The National Housing Bank raised the provisioning requirement for doubtful assets up to 100% while directing housing finance companies to set aside 0.4% of the total outstanding “standard” loans as a buffer.
The new guidelines are aimed at protecting the health of HFCs when concerns over possible asset quality deterioration increases manifold amid rising interest rates, but industry captains said their profitability will come under severe strain this year.
“We were getting uncomfortable seeing the upward interest rate movement and rising property prices,” NHB chairman and managing director RV Verma told ET. “Given such a scenario, the likelihood of delinquency rising can’t be ruled out. So we thought it would be prudent to impose stricter provisioning norms to give a signal to our members,” he said.
NHB regulates 55 HFCs with a 35% share of the 5.3 lakh crore housing loan market.

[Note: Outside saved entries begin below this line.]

(* ===== verification/LogStore.v ===== *)
(** The disk storage implements a log.

    [sto_repr] relates a storage and its directory to the parts of a log: the
    segments in order, each with its entries. The operations of
    storage/disk_storage.go are shown to read, extend and cut the list of all
    entries, and to keep the relation. *)
From S2P Require Import Prelude Wire Names Disk IndexFile Segments Storage.
From stdpp Require Import sorting.
Local Open Scope Z_scope.
Local Open Scope go_scope.

(** * Parts of a log *)

Record part : Type := Part {
  p_base : Z; p_es : list Entry.t; p_tail : bytes; p_status : SegmentStatus }.

Definition entries_of (ps : list part) : list Entry.t := concat (p_es <$> ps).

(** The parts follow each other from [base] on. *)
Fixpoint linked (base : Z) (ps : list part) : Prop :=
  match ps with
  | [] => True
  | p :: ps' => p_base p = base /\ linked (base + blen (p_es p)) ps'
  end.

(** All parts but the last are read-only and hold entries. *)
Fixpoint closed_but_last (ps : list part) : Prop :=
  match ps with
  | [] => True
  | [p] => p_status p = SegmentRDWR
  | p :: ps' => p_status p = SegmentReadOnly /\ p_es p <> [] /\ closed_but_last ps'
  end.

Lemma entries_of_cons p ps : entries_of (p :: ps) = p_es p ++ entries_of ps.
Proof. done. Qed.
Lemma entries_of_app ps qs : entries_of (ps ++ qs) = entries_of ps ++ entries_of qs.
Proof. unfold entries_of. by rewrite fmap_app, concat_app. Qed.

Lemma linked_app base ps qs :
  linked base (ps ++ qs) <-> linked base ps /\ linked (base + blen (entries_of ps)) qs.
Proof.
  revert base. induction ps as [|p ps IH]; intros base; cbn [app linked].
  - rewrite Z.add_0_r. tauto.
  - rewrite IH, entries_of_cons, blen_app, Z.add_assoc. tauto.
Qed.
(* ===== verification/PurgeLoop.v ===== *)
(** The purger of the log as a goroutine: [StartPurgeLog] with its timer and
    [StopPurgeLog] of storage/disk_storage.go, interleaved with the entries that the raft node
    saves. *)
From S2P Require Import Prelude.
From S2P Require Import Wire.
From S2P Require Import Disk.
From S2P Require Import Segments.
From S2P Require Import Storage.
From S2P Require Import LogStore.
From S2P Require Import RaftNode.
From S2P Require Import Purge.
From S2P Require Import Samples.
From S2P Require Import StorageTheorems.
From S2P Require Import Timers.
From stdpp Require Import list relations.
Local Open Scope list_scope.
Local Open Scope Z_scope.
Local Open Scope go_scope.

(** The goroutine of [StartPurgeLog]: not yet running, in the [select], between the
    two halves of a purge, at its end. *)
Inductive purger_at : Type := PStart | PSelect | PRemove | PEnd.

(** A call of [StopPurgeLog] by [Close]: not yet made, at [<-s.purgeQuitC], returned. *)
Inductive stopper_at : Type := SIdle | SWait | SReturned.

Section purger.
Context `{Settings} {M : Type} `{MetaStorage M}.
Hypothesis size_ok : 0 < SegmentSize <= 2 ^ 32.

(** [saved] are all entries since the index [base] of the log at the beginning;
    [failed] is set when a call does not return [Ok]. *)
Record purge : Type := Prg {
  storage : DiskStorage.t M * FS; purger : purger_at; stopper : stopper_at; timer : Timer.t;
  cancelled : bool; purgeQuitC : bool; saved : list Entry.t; failed : bool }.

Definition is_ok {A} (r : res A) : bool := match r with Ok _ => true | _ => false end.

(** [StartPurgeLog]. *)
Inductive purger_step : purge -> purge -> Prop :=
  | purger_starts s fs k t c q l f : DiskStorage.purgeStarted s = false ->
      purger_step (Prg (s, fs) PStart k t c q l f)
        (Prg (DiskStorage.set_purgeStarted true s, fs) PSelect k Timer.NewTimer false false l f)
  | purger_runs_already s fs k t c q l f : DiskStorage.purgeStarted s = true ->
      purger_step (Prg (s, fs) PStart k t c q l f) (Prg (s, fs) PEnd k t c q l f)
  | purger_quits s k t q l f :
      purger_step (Prg s PSelect k t true q l f) (Prg s PEnd k (Timer.Stop t).2 true true l f)
  | purger_detaches s k t t' c q l f r s' :
      Timer.receive t = Some t' -> DiskStorage.purge_detach s = (r, s') ->
      purger_step (Prg s PSelect k t c q l f) (Prg s' PRemove k t' c q l (f || negb (is_ok r)))
  | purger_removes s k t c q l f r s' : DiskStorage.purge_remove s = (r, s') ->
      purger_step (Prg s PRemove k t c q l f) (Prg s' PSelect k t c q l (f || negb (is_ok r))).

(** [StopPurgeLog]. *)
Inductive stopper_step : purge -> purge -> Prop :=
  | stopper_cancels s fs p t c q l f : DiskStorage.purgeStarted s = true ->
      stopper_step (Prg (s, fs) p SIdle t c q l f) (Prg (s, fs) p SWait t true q l f)
  | stopper_nothing s fs p t c q l f : DiskStorage.purgeStarted s = false ->
      stopper_step (Prg (s, fs) p SIdle t c q l f) (Prg (s, fs) p SReturned t c q l f)
  | stopper_returns s fs p t c l f :
      stopper_step (Prg (s, fs) p SWait t c true l f) (Prg (DiskStorage.set_purgeStarted false s, fs) p SReturned t c true l f).

(** The goroutines, the time and the raft node, which is the one to close the storage. *)
Inductive step (base : Z) : purge -> purge -> Prop :=
  | step_purger x y : failed x = false -> purger_step x y -> step base x y
  | step_stopper x y : failed x = false -> stopper_step x y -> step base x y
  | step_timer s p k t t' c q l : Timer.fire t = Some t' -> step base (Prg s p k t c q l false) (Prg s p k t' c q l false)
  | step_save s p t c q l new r s' :
      new <> [] -> appendable (base + blen l) new -> DiskStorage.SaveRaftEntries new s = (r, s') ->
      step base (Prg s p SIdle t c q l false) (Prg s' p SIdle t c q (l ++ new) (negb (is_ok r))).

(** A storage that was opened. *)
Inductive opened (base : Z) : purge -> Prop :=
  | opened_at es s t : stores base es s -> DiskStorage.purging s.1 = [] -> DiskStorage.purgeStarted s.1 = false ->
      0 < DiskStorage.ReserveSegmentCount s.1 -> (forall i, purge_ok i s.1) ->
      opened base (Prg s PStart SIdle t false false es false).

Definition reachable (base : Z) (x : purge) : Prop := exists x0, opened base x0 /\ rtc (step base) x0 x.

(** * What saving leaves alone *)

Definition settings (s : DiskStorage.t M) : Z * bool := (DiskStorage.ReserveSegmentCount s, DiskStorage.purgeStarted s).

Lemma on_segment_settings {A} i (m : St (Segment.t * FS) A) s : settings (DiskStorage.on_segment i m s).2.1 = settings s.1.
Proof. unfold DiskStorage.on_segment. destruct (_ !! i); [|done]. by destruct (m _) as [? [? ?]]. Qed.

Lemma bind_settings {A B} (m : St (DiskStorage.t M * FS) A) (f : A -> St (DiskStorage.t M * FS) B) :
  (forall s, settings (m s).2.1 = settings s.1) -> (forall a s, settings (f a s).2.1 = settings s.1) ->
  forall s, settings (bind m f s).2.1 = settings s.1.
Proof.
  intros Hm Hf s. unfold bind. specialize (Hm s). destruct (m s) as [[a| |] s1]; cbn in *; [|done|done]. by rewrite Hf.
Qed.

Lemma on_fs_settings {A} (m : St FS A) (s : DiskStorage.t M * FS) : settings (on_fs m s).2.1 = settings s.1.
Proof. unfold on_fs, zoom. by destruct (m _). Qed.

Lemma SaveRaftEntries_settings new s : settings (DiskStorage.SaveRaftEntries new s).2.1 = settings s.1.
Proof.
  destruct new as [|e new]; [done|]. cbn [DiskStorage.SaveRaftEntries]. revert s. apply bind_settings.
  { intros s. unfold lift. by destruct (DiskStorage.entriesToRecords _). }
  intros [records size] s. destruct (_ <? _); [done|]. revert s. apply bind_settings.
  - intros s. unfold DiskStorage.getWriteSegment. revert s. apply bind_settings; [done|]. intros segs.
    assert (forall o (s : DiskStorage.t M * FS), settings ((let! seg := DiskStorage.rollingSegment o (Entry.Index e) in ret (inl (B := nat) seg)) s).2.1 = settings s.1) as Hr.
    { intros o. apply bind_settings; [|done]. unfold DiskStorage.rollingSegment. apply bind_settings; [|intros _; apply on_fs_settings].
      destruct o; [|done]. apply on_segment_settings. }
    destruct (rev segs) as [|w ws]; [apply Hr|]. intros s. by destruct (Segment.needRolling _ _); [apply Hr|].
  - intros [seg|i] s; [|apply on_segment_settings].
    destruct (Segment.appendRecords _ _ _) as [[?| |] [? ?]]; done.
Qed.

(** * What holds in every state *)

(** The segments [ps] hold what is left of the log from [b] on, [dead] are those
    between the two halves of a purge. *)
Record purge_inv (base : Z) (x : purge) (b : Z) (ps dead : list part) (d : gmap string bytes) : Prop := {
  pi_ok : failed x = false;
  pi_disk : (storage x).2 = quiet d;
  pi_repr : sto_repr d b ps dead (storage x).1;
  pi_full : full ps;
  pi_clean : clean ps;
  pi_base : base <= b <= base + blen (saved x);
  pi_entries : entries_of ps = drop (Z.to_nat (b - base)) (saved x);
  pi_dead : purger x <> PRemove -> dead = [];
  pi_some : saved x <> [] -> ps <> [];
  pi_none : ps = [] -> dead = [];
  pi_reserve : purger x = PStart \/ ~ Timer.spent (timer x) -> 0 < DiskStorage.ReserveSegmentCount (storage x).1;
  pi_timer : Timer.fresh (timer x) \/ purger x = PStart;
  pi_removes : purger x = PRemove -> Timer.spent (timer x);
  pi_purge : purger x = PStart \/ purger x = PRemove \/ ~ Timer.spent (timer x) -> forall i, purge_ok i (storage x).1;
  pi_started : purger x = PStart -> DiskStorage.purgeStarted (storage x).1 = false }.

Ltac fields := cbn [storage purger stopper timer cancelled purgeQuitC saved failed fst snd] in *.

Market leader Housing Finance Development Corporation said it will not be impacted by the new set of norms. “Historically, we keep excess provisions so there will be no impact on our profitability,” HDFC vice chairman & CEO Keki Mistry told ET. HDFC has provided 1,173 crore for the June quarter against the requirement of 840 crore.

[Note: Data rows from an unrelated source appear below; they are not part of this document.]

(** * Sending events to a slave *)

(** The case of an event in the loop of [handleBinlogDumpGtid]. *)
Definition send_event (event : BinlogEvent.t) : St BaseConn.t unit :=
  let data := default [] (BinlogEvent.Data event) in
  if (BinlogEvent.DividedCount event =? 0) ||
     ((0 <? BinlogEvent.DividedCount event) && (BinlogEvent.DividedSeqNum event =? 0))
  then BaseConn.WriteEvent data true
  else
    BaseConn.WriteEvent data false ;!
    (if (BinlogEvent.DividedSeqNum event =? u32 (BinlogEvent.DividedCount event - 1)) &&
        (blen data =? MaxPayloadLen)
     then BaseConn.WriteEvent [] false else ret tt).

Fixpoint send_events (events : list BinlogEvent.t) : St BaseConn.t unit :=
  match events with
  | [] => ret tt
  | e :: events' => send_event e ;! send_events events'
  end.

(** * What a client reads *)

(** A message of the protocol: packets with consecutive sequence numbers up to
    the first one shorter than [MaxPayloadLen]. The result is the payload, the
    next sequence number and the rest of the stream, or [None] when the stream
    does not hold a whole message. *)
Fixpoint client_read (fuel : nat) (s : Z) (stream : bytes) : option (bytes * Z * bytes) :=
  match fuel with
  | O => None
  | S fuel' =>
      match slice stream 0 3, index stream 3 with
      | Some l, Some s' =>
          if negb (s' =? s) then None else
          let n := le_val l in
          match slice stream 4 (4 + n) with
          | None => None
          | Some p =>
              let rest := drop (Z.to_nat (4 + n)) stream in
              if n <? MaxPayloadLen then Some (p, u8 (s + 1), rest)
              else match client_read fuel' (u8 (s + 1)) rest with
                   | None => None
                   | Some (q, s2, rest2) => Some (p ++ q, s2, rest2)
                   end
          end
      | _, _ => None
      end
  end.

Definition packet (s : Z) (p : bytes) : bytes := BaseConn.len_bytes (blen p) ++ [s] ++ p.

Lemma max_payload : MaxPayloadLen = 16777215.
Proof. reflexivity. Qed.

Ltac mp := rewrite ?max_payload in *.

Lemma len_bytes_le n : BaseConn.len_bytes n = le_bytes 3 n.
Proof.
  unfold BaseConn.len_bytes, u8. cbn [le_bytes]. rewrite !Z.shiftr_div_pow2 by lia.
  by rewrite Z.div_div by lia.
Qed.

Lemma len_bytes_val n : 0 <= n <= MaxPayloadLen -> le_val (BaseConn.len_bytes n) = n.
Proof. intros Hn. rewrite len_bytes_le. apply le_val_bytes_small. mp. lia. Qed.

Lemma blen_packet s p : blen (packet s p) = 4 + blen p.
Proof. unfold packet. rewrite len_bytes_le. len. Qed.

But Mistry said in general, the new norms will put pressure on profitability as the lenders have to provide more. “But I assume most lenders have taken adequate guards in anticipation,” he said.

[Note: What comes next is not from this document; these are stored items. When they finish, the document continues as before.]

(** Where the next value goes when there is no room. *)
Lemma sampled_insert n vs values v : (0 < n <= length vs)%nat -> sampled n vs values ->
  sampled n (vs ++ [v]) (<[(S (length vs) mod n)%nat := v]> values).
Proof.
  intros Hn (Hl & Ha & Hb & Hc). set (k := length vs) in *. unfold sampled. rewrite length_app. cbn [length]. fold k.
  rewrite length_insert, Hl. split; [lia|]. split; [lia|].
  destruct (decide (k < 2 * n)%nat) as [Hk|Hk].
  - destruct Hb as (v0 & t & Hv & -> & Hr); [lia|]. cbn in Hl.
    assert (length t = (n - 1)%nat) as Ht by lia.
    destruct (decide (S k = 2 * n)%nat) as [E|E].
    + split; [lia|]. intros _. replace (k + 1)%nat with (S k) by lia.
      replace (S k mod n)%nat with 0%nat by (rewrite E; symmetry; apply Nat.Div0.mod_mul). cbn [list_insert insert].
      replace (k - n)%nat with (length t) in Hr by lia. rewrite ring_all in Hr.
      replace (S k - n)%nat with (S (length t)) by lia. rewrite drop_app_le by lia. rewrite <-Hr.
      replace (S (S k)) with (1 + 2 * n)%nat by lia. rewrite Nat.Div0.mod_add.
      destruct (decide (n = 1)%nat) as [->|]; [|by rewrite Nat.mod_small by lia].
      by destruct t.
    + split; [|lia]. intros _. replace (S k mod n)%nat with (S (k - n)); cycle 1.
      { replace (S k) with (S (k - n) + 1 * n)%nat by lia. rewrite Nat.Div0.mod_add. by rewrite Nat.mod_small by lia. }
      exists v0, (<[(k - n)%nat := v]> t). split; [by destruct vs|]. split; [done|].
      replace (k + 1 - n)%nat with (S (k - n)) by lia. rewrite ring_insert by lia. rewrite Hr. apply tail_drop_snoc. fold k. lia.
  - split; [lia|]. intros _. specialize (Hc ltac:(lia)). replace (k + 1)%nat with (S k) by lia.
    set (r := (S k mod n)%nat) in *. assert (r < n)%nat as Hrn by (apply Nat.mod_upper_bound; lia).
    replace (S k - n)%nat with (S (k - n)) by lia. rewrite <-tail_drop_snoc by (fold k; lia). rewrite <-Hc, <-ring_insert by lia.
    assert (S (S k) mod n = S r mod n)%nat as ->.
    { symmetry. exact (Nat.Div0.add_mod_idemp_r 1 (S k) n). }
    destruct (decide (S r = n)) as [Er|]; [|by rewrite Nat.mod_small by lia].
    rewrite Er, Nat.Div0.mod_same, ring_zero. rewrite <-(ring_all (<[r := v]> values)) at 1. f_equal. rewrite length_insert. lia.
Qed.

Lemma Update_sampled n vs s v :
  (0 < n)%nat -> UniformSample.reservoirSize s = Z.of_nat n -> UniformSample.count s = blen vs -> blen vs + 1 < 2 ^ 63 ->
  sampled n vs (UniformSample.values s) ->
  exists l, UniformSample.Update v s = (Ok tt, UniformSample.mk (blen (vs ++ [v])) (Z.of_nat n) l) /\ sampled n (vs ++ [v]) l.
Proof.
  destruct s as [c rs l]. cbn. intros Hn -> -> Hlt Hs. pose proof Hs as (Hl & Ha & _). unfold UniformSample.Update. cbn.
  pose proof (blen_nonneg vs). rewrite (i64_small (blen vs + 1)) by lia. rewrite blen_app.
  destruct (Z.ltb_spec (blen l) (Z.of_nat n)) as [Hlt'|Hge].
  - eexists. split; [reflexivity|]. unfold blen in *. assert (length vs < n)%nat as Hk by lia. rewrite Ha by lia.
    unfold sampled. rewrite length_app. cbn [length]. split; [lia|]. split; [done|]. split; [|lia].
    intros Hk'. assert (length vs + 1 - n = 0)%nat as -> by lia.
    destruct vs as [|v0 vs]; [by exists v, []|]. exists v0, (vs ++ [v]). by rewrite ring_zero.
  - rewrite (proj2 (Z.eqb_neq _ _)) by lia. unfold blen in *. assert (n <= length vs)%nat as Hk by lia.
    replace (Z.of_nat (length vs) + 1) with (Z.of_nat (S (length vs))) by lia.
    rewrite Z.rem_mod_nonneg by lia. rewrite <-Nat2Z.inj_mod. rewrite Nat2Z.id.
    pose proof (Nat.mod_upper_bound (S (length vs)) n ltac:(lia)).
    rewrite (proj2 (Z.leb_le _ _)), (proj2 (Z.ltb_lt _ _)) by lia. cbn [andb].
    exists (<[(S (length vs) mod n)%nat := v]> l). split; [do 2 f_equal; cbn [length]; lia|]. by apply sampled_insert.
Qed.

GIC Housing Finance managing director M Sivaraman said: “These are drastic changes and will discourage us to lend freely. This will impact our profitability and may put pressure on lending rates as lenders will like to protect their margin.”
Another industry leader said HFCs’ provision coverage requirement is expected to rise by 20-30%. He said companies that don’t make floating provisions will suffer the most.